### What to produce
Return all the lines below in which the string "absent" appears.

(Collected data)

------

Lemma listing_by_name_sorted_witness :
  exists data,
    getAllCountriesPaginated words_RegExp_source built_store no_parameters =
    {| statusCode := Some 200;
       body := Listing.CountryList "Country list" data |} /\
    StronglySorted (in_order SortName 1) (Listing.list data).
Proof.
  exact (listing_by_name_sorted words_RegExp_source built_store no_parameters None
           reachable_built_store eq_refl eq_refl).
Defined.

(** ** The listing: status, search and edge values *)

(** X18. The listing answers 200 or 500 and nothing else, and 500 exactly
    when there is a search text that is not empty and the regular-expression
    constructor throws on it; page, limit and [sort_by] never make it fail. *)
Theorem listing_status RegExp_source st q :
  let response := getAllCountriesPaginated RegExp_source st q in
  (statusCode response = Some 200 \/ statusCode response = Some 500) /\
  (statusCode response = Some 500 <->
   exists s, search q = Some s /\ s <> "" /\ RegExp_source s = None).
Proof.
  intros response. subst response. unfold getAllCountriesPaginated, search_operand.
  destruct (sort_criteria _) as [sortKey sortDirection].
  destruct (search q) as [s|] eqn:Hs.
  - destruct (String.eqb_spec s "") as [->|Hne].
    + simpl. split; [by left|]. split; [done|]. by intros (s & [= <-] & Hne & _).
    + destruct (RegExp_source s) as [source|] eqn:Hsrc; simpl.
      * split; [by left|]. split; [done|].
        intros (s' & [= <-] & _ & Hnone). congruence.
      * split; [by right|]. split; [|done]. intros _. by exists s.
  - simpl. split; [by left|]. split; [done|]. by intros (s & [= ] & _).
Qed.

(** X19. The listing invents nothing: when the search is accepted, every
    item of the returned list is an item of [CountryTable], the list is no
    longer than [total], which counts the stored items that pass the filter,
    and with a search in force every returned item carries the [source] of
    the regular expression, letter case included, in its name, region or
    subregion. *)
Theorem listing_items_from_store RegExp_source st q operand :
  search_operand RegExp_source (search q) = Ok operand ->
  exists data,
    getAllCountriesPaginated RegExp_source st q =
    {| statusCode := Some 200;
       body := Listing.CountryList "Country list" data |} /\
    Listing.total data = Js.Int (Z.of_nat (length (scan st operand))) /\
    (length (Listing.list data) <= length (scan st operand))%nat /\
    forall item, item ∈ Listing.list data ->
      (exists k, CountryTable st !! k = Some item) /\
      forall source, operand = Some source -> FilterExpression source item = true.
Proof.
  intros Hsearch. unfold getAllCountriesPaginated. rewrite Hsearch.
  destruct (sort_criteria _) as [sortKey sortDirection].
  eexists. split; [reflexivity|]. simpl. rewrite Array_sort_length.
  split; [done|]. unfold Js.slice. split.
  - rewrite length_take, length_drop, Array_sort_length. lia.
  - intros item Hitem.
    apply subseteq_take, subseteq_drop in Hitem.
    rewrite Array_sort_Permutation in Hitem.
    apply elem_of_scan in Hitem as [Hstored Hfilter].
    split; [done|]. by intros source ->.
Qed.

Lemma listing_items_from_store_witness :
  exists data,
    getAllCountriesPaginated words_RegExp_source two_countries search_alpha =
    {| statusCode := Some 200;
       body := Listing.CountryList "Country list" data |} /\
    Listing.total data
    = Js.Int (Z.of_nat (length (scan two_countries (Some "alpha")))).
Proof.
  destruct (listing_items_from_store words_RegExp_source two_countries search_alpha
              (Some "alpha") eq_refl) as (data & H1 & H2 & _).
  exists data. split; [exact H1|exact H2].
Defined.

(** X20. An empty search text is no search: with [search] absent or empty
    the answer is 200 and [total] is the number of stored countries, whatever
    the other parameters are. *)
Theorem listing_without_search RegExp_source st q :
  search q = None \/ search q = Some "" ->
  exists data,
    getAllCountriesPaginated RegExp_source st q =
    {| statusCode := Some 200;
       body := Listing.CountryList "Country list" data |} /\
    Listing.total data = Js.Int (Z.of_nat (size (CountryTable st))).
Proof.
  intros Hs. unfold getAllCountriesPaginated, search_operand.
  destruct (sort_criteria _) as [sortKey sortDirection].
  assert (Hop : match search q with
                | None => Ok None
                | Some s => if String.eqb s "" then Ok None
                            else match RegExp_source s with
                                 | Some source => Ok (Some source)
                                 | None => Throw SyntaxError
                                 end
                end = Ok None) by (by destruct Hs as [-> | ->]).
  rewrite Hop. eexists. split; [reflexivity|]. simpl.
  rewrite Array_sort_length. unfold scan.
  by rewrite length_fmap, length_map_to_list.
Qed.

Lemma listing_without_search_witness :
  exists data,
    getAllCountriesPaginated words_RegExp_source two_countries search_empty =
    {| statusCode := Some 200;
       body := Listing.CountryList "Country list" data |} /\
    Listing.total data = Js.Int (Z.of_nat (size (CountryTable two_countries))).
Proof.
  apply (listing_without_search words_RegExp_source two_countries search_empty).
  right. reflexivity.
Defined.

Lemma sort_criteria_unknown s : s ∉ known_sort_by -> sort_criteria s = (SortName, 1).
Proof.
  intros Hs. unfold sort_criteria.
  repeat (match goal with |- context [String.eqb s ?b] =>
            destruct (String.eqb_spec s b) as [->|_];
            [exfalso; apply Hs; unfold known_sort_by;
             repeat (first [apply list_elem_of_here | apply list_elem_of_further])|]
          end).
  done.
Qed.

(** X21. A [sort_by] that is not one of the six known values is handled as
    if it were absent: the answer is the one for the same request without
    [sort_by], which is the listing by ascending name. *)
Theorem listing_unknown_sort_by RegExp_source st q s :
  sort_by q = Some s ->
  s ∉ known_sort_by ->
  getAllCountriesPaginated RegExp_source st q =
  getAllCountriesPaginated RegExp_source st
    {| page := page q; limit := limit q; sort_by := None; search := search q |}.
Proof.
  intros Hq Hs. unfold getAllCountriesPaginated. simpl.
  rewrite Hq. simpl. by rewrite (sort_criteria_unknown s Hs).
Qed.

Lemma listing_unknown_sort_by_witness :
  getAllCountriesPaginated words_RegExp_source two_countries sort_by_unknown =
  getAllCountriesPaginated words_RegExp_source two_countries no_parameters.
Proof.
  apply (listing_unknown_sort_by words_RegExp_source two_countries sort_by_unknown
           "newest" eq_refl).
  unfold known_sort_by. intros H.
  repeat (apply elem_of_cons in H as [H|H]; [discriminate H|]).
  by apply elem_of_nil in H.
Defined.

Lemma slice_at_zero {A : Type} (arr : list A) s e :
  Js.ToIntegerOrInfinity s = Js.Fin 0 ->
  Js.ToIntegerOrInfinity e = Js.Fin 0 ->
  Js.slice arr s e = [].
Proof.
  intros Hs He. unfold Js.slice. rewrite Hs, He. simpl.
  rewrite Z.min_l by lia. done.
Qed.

------

### Exercise output
(** X20. An empty search text is no search: with [search] absent or empty
    if it were absent: the answer is the one for the same request without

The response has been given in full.